After sleeping the whole night on the train, my mouth was foul. I had also woken with an erection and had to recite some of Chairman Mao’s quotations before I dared get off the bed. This technique was learned from our department head who’d said famously: Politics results in impotence, while literature cures impotence.

So to be safe I receited two more lines of poetry:

Trousers on, off bed.

Anyone see my shoes?

The two girls rocked with laugher, saying, ‘General Manager Stinky, we didn’t expect you to be a poet!’

Ever since I’d told them my made-up job titles, they’d
addressed me as General Manager Stinky. I smilingly invited them to eat lamp shadow beef with me. As I handed it round, I casually touched the taller girl’s arm. She blushed, but she didn’t shrink away and I felt a jolt of happiness. The more I looked at her, the more beautiful she seemed and the more I felt that she was my type. Despite my depressed mood, I couldn’t help laughing happily.

After we’d chatted for another thirty minutes, the train arrived in Chengdu where the sky was overcast and, as always, the north railway station was rowdy. The crowds at the exits were like ants after a flood, biting, ripping and pulling at each other to be first to crawl into this dangerous city. They would dig holes into every small alley and house, then creep in and bury themselves, never to emerge again.

I insisted on seeing the two girls home. They said there was no need so I looked serious and warned them about the dangers of society. ‘There are bad guys everywhere. The way you look will have a negative influence on society — everyone will stare at you. As a responsible citizen, how can I stand aside and do nothing about a soaring crime rate?’

They both laughed. ‘You’re the one most like a bad guy,’ one said, ‘and you’re warning us about others?’

Girls these days all loved a bad guy. As long as you had a smooth tongue and weren’t easily daunted, you could have your way. You had to make sure you didn’t talk yourself up too much though. People were contrary. The worse you said you were, the more they concentrated on your strong points.

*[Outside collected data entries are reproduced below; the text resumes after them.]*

Lemma run_op_error o s s' e : run_op o s = (s', Some e) → st_tables s' = st_tables s.
Proof.
  destruct o; cbn [run_op]; [apply upsert_op_error|apply upsert_op_error|apply Delete_error|apply Replace_error|done].
Qed.

Lemma run_abs_ok ops s abs : store_wf (st_tables s) → objects_match abs (t_objects (st_tables s)) →
  let '(s', abs') := foldl run_abs (s, abs) ops in
  store_wf (st_tables s') ∧ objects_match abs' (t_objects (st_tables s')).
Proof.
  revert s abs. induction ops as [|o ops IH]; intros s abs Hwf Hm; [done|].
  cbn [foldl]. unfold run_abs at 2. destruct (run_op o s) as [s' [e|]] eqn:Hrun.
  - apply run_op_error in Hrun. apply IH; by rewrite Hrun.
  - destruct (run_op_ok o s s' abs Hrun Hwf Hm) as (? & ?). by apply IH.
Qed.
Lemma run_abs_rows copied ops s abs : NoDup indexedFields → copied_in ops ⊆ copied → rows_ok copied abs (st_tables s) →
  let '(s', abs') := foldl run_abs (s, abs) ops in rows_ok copied abs' (st_tables s').
Proof.
  revert s abs. induction ops as [|o ops IH]; intros s abs Hnd Hsub Hrows; [done|].
  unfold copied_in in Hsub. rewrite bind_cons in Hsub.
  cbn [foldl]. unfold run_abs at 2. destruct (run_op o s) as [s' [e|]] eqn:Hrun.
  - apply run_op_error in Hrun. apply IH; [done| |by rewrite Hrun]. intros c Hc. apply Hsub, elem_of_app. by right.
  - apply IH; [done| |].
    + intros c Hc. apply Hsub, elem_of_app. by right.
    + eapply run_op_rows; [done..| |done]. intros c Hc. apply Hsub, elem_of_app. by left.
Qed.

(** The state of a new store, beside the tables of other resources. *)
Definition new_store (others : database) : store_state Ser := mkStore (mkTables ∅ ∅ ∅ ∅ []) "" ∅ 0 others.

Lemma new_store_ok others : store_wf (st_tables (new_store others)) ∧ objects_match ∅ (t_objects (st_tables (new_store others))).
Proof.
  split; [apply (delete_all_wf (mkTables ∅ ∅ ∅ ∅ []))|]. intros k. cbn. by rewrite lookup_empty.
Qed.

(** C33: Whatever operations are run on a new store, while the stores of other resources change their tables and copy columns
    between all of them, it holds the objects of a map on which the operations that did not fail were carried out, when
    what is serialized is read back: it returns them by key, lists them and lists their keys. When the columns of its table have different
    names, the saved columns of a key are those of its object but for the columns that are listed as immutable, which may be those of an
    earlier object of the key, and those that are copied from other resources; and every label of the object is saved, beside
    which labels of earlier objects of the key may stay ([update_keeps_stale_rows]). *)
Theorem store_refines_map ops others :
  (∀ obj ser, Serialize obj = Ok ser → Deserialize ser = Ok obj) →
  let '(s, abs) := foldl run_abs (new_store others, ∅) ops in
  (∀ key, GetByKey Deserialize key s = Ok (abs !! key)) ∧
  (∃ l, List Deserialize s = Ok l ∧ l ≡ₚ (map_to_list abs).*2) ∧
  ListKeys s ≡ₚ (map_to_list abs).*1 ∧
  (NoDup indexedFields → rows_ok (copied_in ops) abs (st_tables s)).
Proof.
  intros Hcodec. destruct (new_store_ok others) as (Hwf & Hm).
  pose proof (run_abs_ok ops (new_store others) ∅ Hwf Hm) as Hrun.
  assert (Hrows : NoDup indexedFields →
    let '(s, abs) := foldl run_abs (new_store others, ∅) ops in rows_ok (copied_in ops) abs (st_tables s)).
  { intros Hnd. apply run_abs_rows; [done..|]. apply (delete_all_rows _ (mkTables ∅ ∅ ∅ ∅ [])). }
  destruct (foldl run_abs (new_store others, ∅) ops) as [s abs]. destruct Hrun as (_ & Hm').
  clear Hwf Hm.
  assert (Hkey : ∀ key, GetByKey Deserialize key s = Ok (abs !! key)).
  { intros key. unfold GetByKey. specialize (Hm' key). destruct (abs !! key) as [obj|]; [|by rewrite Hm'].
    destruct Hm' as (ser & -> & Hser). cbn. by rewrite (Hcodec _ _ Hser). }
  set (decode := λ ser, match Deserialize ser with Ok o => o | _ => ∅ end).
  assert (Hser : ∀ k ser, t_objects (st_tables s) !! k = Some ser → Deserialize ser = Ok (decode ser) ∧
      abs !! k = Some (decode ser)).
  { intros k ser Hk. specialize (Hkey k). unfold GetByKey in Hkey. rewrite Hk in Hkey. unfold decode.
    destruct (Deserialize ser); cbn in Hkey; [|done..]. by injection Hkey as <-. }
  assert (Hmap : abs = decode <$> t_objects (st_tables s)).
  { apply map_eq. intros k. rewrite lookup_fmap. destruct (t_objects (st_tables s) !! k) as [ser|] eqn:Hk; cbn.
    - by apply Hser.
    - specialize (Hkey k). unfold GetByKey in Hkey. rewrite Hk in Hkey. by injection Hkey as <-. }
  assert (Hlist : map_to_list abs ≡ₚ prod_map id decode <$> map_to_list (t_objects (st_tables s)))
    by (by rewrite Hmap, map_to_list_fmap).
  split_and!; [done| | |done].
  - exists (decode <$> (map_to_list (t_objects (st_tables s))).*2). split.
    + unfold List. rewrite (map_outcome_fmap _ decode); [done|].
      intros ser ([k ser'] & -> & Hk%elem_of_map_to_list)%list_elem_of_fmap. by apply (Hser k).
    + rewrite Hlist, <- !list_fmap_compose. done.
  - unfold ListKeys. rewrite Hlist, <- list_fmap_compose. done.
Qed.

Li Liang had never understood this. In the days before his diagnosis, there was a time when he wanted to study from me
how to chat up girls. We went to most of the bars in Chengdu, and I always pulled a girl while he left empty-handed. Making a detailed analysis of our tactics, I discovered that the biggest difference was this: as soon as I opened my mouth I admitted I was a bad guy, while Li Liang always talked to girls about life, philosophy, and even communist morality. Oh, Li Liang!

Li Liang wasn’t dead, he’d just paid a visit to our old university. He called one day, just as I was leaving Chengdu on a business trip. That movie
All about Ah-Long
was playing in the bus, the scene when Chow Yun-fat’s character takes part in a motorbike contest and then has a crash causing a big pile-up. Chow Yun-fat thuds to the ground and rolls around, while Sylvia Chung and her son cry beside the track. You can see Chow’s abnormally calm expression beneath his helmet as he staggers along and the soundtrack tells of his distress:

That sad song haunts my dreams

With tales of times gone by

Those who turn away with dead hearts

Are the lonely shadows left behind

After crying eyes are dried by the wind.